Dashboard - Devops (draft)

This document collects information on devops dashboard responsibilities. There is a strong overlap with release process and it would make sense to integrate this with a larger set of release documentation.

Links

AWS dashboard documentation

CI pipeline reporting

Discord > CORE-CHAIN > pipeline-notifications (https://discord.com/channels/509062983046135829/920004743135379527)

Devops channel

Discord > OPERATIONS (INTERNAL) > devops (https://discord.com/channels/509062983046135829/979506033590403123)

AWS Build Pipelines

EzOps is responsible for creating and maintaining the CI build pipelines, including the reporting of pipeline status. This currently consists of:

  • Development pipeline

  • Staging pipeline

  • Production pipeline

The status of pipeline builds is reported out to Discord.

Next steps:

  • Aleph One to detail latest release process and the related repositories and branches

  • Make sure the AWS dashboard documentation has appropriate documentation for all pipelines.
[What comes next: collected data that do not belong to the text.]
(** ** One more block *)

Record extends (ch : Chain) (b : Block) (d : Dag) (g : Ghostdag) (c : BlockColoring) : Prop := {
  ex_fresh : parents (dag ch) !! block_id (header b) = None;
  ex_insert : dag_insert (dag ch) (block_id (header b)) (h_parents (header b)) = Ok d;
  ex_parents : parents d = <[block_id (header b) := h_parents (header b)]> (parents (dag ch));
  ex_coloring : coloring g = <[block_id (header b) := c]> (coloring (ghostdag ch));
  ex_block_work : block_work c = Z.max (work_from_bits (h_bits (header b))) 1;
  ex_reach : gd_reachable gcfg (d, g);
  ex_colored h : is_Some (parents d !! h) -> is_Some (coloring g !! h);
  ex_work h x : coloring g !! h = Some x -> blue_work x <= u128_max;
}.
Lemma extends_blues ch b d g c tip :
  chain_inv ch -> extends ch b d g c -> is_Some (parents (dag ch) !! tip) ->
  blues_in_order d g tip = blues_in_order (dag ch) (ghostdag ch) tip.
Proof.
  intros Hi E Ht. symmetry. eapply blues_compatible; [apply (iv_reach _ Hi)|apply (ex_reach _ _ _ _ _ E)|..].
  - intros x p1 p2 H1. rewrite (ex_parents _ _ _ _ _ E), lookup_insert_ne; [congruence|]. intros <-. rewrite (ex_fresh _ _ _ _ _ E) in H1. done.
  - split; [done|]. by apply (insert_compatible _ _ _ _ (ex_insert _ _ _ _ _ E)).
  - intros x Hx. rewrite (ex_coloring _ _ _ _ _ E), lookup_insert_ne; [done|]. intros <-.
    destruct (gd_reachable_inv _ _ (iv_reach _ Hi)) as (Hw & _). apply past_dom in Hx as [? Hx]; [|done|done]. cbn [fst] in Hx. rewrite (ex_fresh _ _ _ _ _ E) in Hx. done.
Qed.
Lemma blues_colored d g tip hs :
  gd_reachable gcfg (d, g) -> blues_in_order d g tip = Ok hs -> forall h, h ∈ hs -> is_Some (parents d !! h) /\ is_Some (coloring g !! h).
Proof.
  intros Hr Hb h Hh. destruct (gd_reachable_inv _ _ Hr) as (Hw & Hg & _). cbn [fst snd] in *. unfold blues_in_order in Hb.
  destruct (blue_order d g tip) as [l|] eqn:E; [|done]. injection Hb as ->. pose proof E as E'. unfold blue_order in E'. apply rbind_Ok in E' as (o & E' & _).
  unfold order_past_view in E'. apply rbind_Ok in E' as (s & _ & E'). apply rbind_Ok in E' as (c & Hc%ok_or_Ok & _).
  destruct (blue_order_spec _ _ _ _ _ _ Hr Hc E) as (_ & Hbl & _). apply Hbl, (gd_blues d g Hg tip c Hc) in Hh.
  destruct (gd_closed d g Hg tip c Hc) as (ps & Hps & _). split; [eapply past_dom; [done| |done]; by eexists|].
  eapply gd_past_colored; [done| |done]. by eexists.
Qed.
Definition added (ch : Chain) (b : Block) : gmap Hash Block := <[block_id (header b) := b]> (bodies (core (node ch))).
Lemma tip_in_dag ch t : chain_inv ch -> select_virtual_tip (ghostdag ch) (tips (dag ch)) = Some t -> is_Some (parents (dag ch) !! t).
Proof.
  intros Hi H. unfold select_virtual_tip in H. apply max_by_Some in H as [[_ H]%list_elem_of_filter _]; [|apply _].
  apply list_elem_of_filter in H as [_ H]. destruct (gd_reachable_inv _ _ (iv_reach _ Hi)) as (Hw & _). by apply (wf_dom _ Hw).
Qed.
Lemma synced_extend ch b d g c t :
  chain_inv ch -> extends ch b d g c -> select_virtual_tip (ghostdag ch) (tips (dag ch)) = Some t -> synced_to ch (core (node ch)) t ->
  synced d g (genesis cfg) (emission cfg) (with_bodies (chain_base ch) (added ch b)) (with_bodies (core (node ch)) (added ch b)) t.
Proof.
  intros Hi E Ht (hs & c0 & Hb & Hr & Ec). exists hs, (with_bodies c0 (added ch b)).
  split; [by rewrite (extends_blues ch b d g c) by (done || by eapply tip_in_dag)|]. split; [|by apply with_bodies_equiv].
  eapply run_transport; [exact Hr|]. intros h Hh _. destruct (blues_colored _ _ _ _ (iv_reach _ Hi) Hb h Hh) as [[? Hp] _].
  assert (h <> block_id (header b)) as Hne by (intros ->; rewrite (ex_fresh _ _ _ _ _ E) in Hp; done).
  unfold added, chain_base, get_blue_score. cbn [bodies]. rewrite (ex_coloring _ _ _ _ _ E), !lookup_insert_ne by done. done.
Qed.
(* ===== verification/Modification.v ===== *)
(** * [modification.h]: the log of writes to the NVM

    Every write an operation makes to its tablet is appended to a
    [ModificationList]; the log is what is shipped to the backups. *)

From S2P Require Import Prelude.

(** [struct Modification]: the tablet offset written, its length, and the
    virtual address the bytes are read back from when they are sent. *)
Record Modification := mkModification {
  des : Z;   (* uint32_t *)
  len : Z;   (* uint32_t *)
  src : Z    (* uint64_t *)
}.

Abbreviation ModificationList := (list Modification).

#[export] Instance Modification_eq_dec : EqDecision Modification.
Proof. solve_decision. Defined.

#[export] Instance Modification_inhabited : Inhabited Modification :=
  populate (mkModification 0 0 0).

(** [operator<] *)
Definition Modification_lt (a b : Modification) : bool := des a <? des b.

(** The tablet offsets a modification covers. *)
Definition covers (m : Modification) (x : Z) : Prop := des m <= x < des m + len m.

Definition covered (l : ModificationList) (x : Z) : Prop := Exists (fun m => covers m x) l.

#[export] Instance covers_dec m x : Decision (covers m x).
Proof. unfold covers. apply _. Defined.

#[export] Instance covered_dec l x : Decision (covered l x).
Proof. unfold covered. apply _. Defined.

Lemma covered_app l1 l2 x : covered (l1 ++ l2) x <-> covered l1 x \/ covered l2 x.
Proof. apply Exists_app. Qed.

Lemma covered_cons m l x : covered (m :: l) x <-> covers m x \/ covered l x.
Proof. apply Exists_cons. Qed.

Lemma covered_nil x : ~ covered [] x.
Proof. by intros H%Exists_nil. Qed.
If not, open Jira ticket with details

AWS Services

EzOps is responsible for setup and monitoring of services required by the Dashboard.

Next steps:

  • Aleph One team review the AWS dashboard infrastructure documentation

  • For any services that are not documented open a Jira task and detail the items that need additional documentation

  • Open Jira tickets for any additional (Discord or AWS UI) monitoring or reporting on services that would be helpful

AWS Servers

EzOps is responsible for setup and monitoring of backend and frontend development, testing, and production servers.

Next steps:

  • Aleph One team review the AWS dashboard infrastructure documentation

  • For any infrastructure that is not documented open a Jira task and detail the items that need additional documentation

  • Open Jira tickets for any additional (Discord or AWS UI) monitoring or reporting that would be helpful

Release

Based on a recent discussion we need to better define the responsibilities of EzOps during releases. This might include:

  • Monitoring pipelines for failure

  • Fixing issues found during deployment

  • Executing rollbacks in case of failure

  • Other?

Next steps:

  • I recommend the Aleph One team create a release checklist and clearly define the areas where devops is needed. This needs to distinguish between release management tasks and devops tasks. For example, this checklist is used by release management for chain releases:

  • We can then review the checklist with EzOps and make sure they are okay with their assignments.

  • As part of this checklist, we should set up “release windows” where the EzOps team is available to support production releases.

  • Decide if we want to have an additional “staging” server (and pipeline) that is separate from the current staging Testnet server. If so, open a Jira story to track the setup of this server.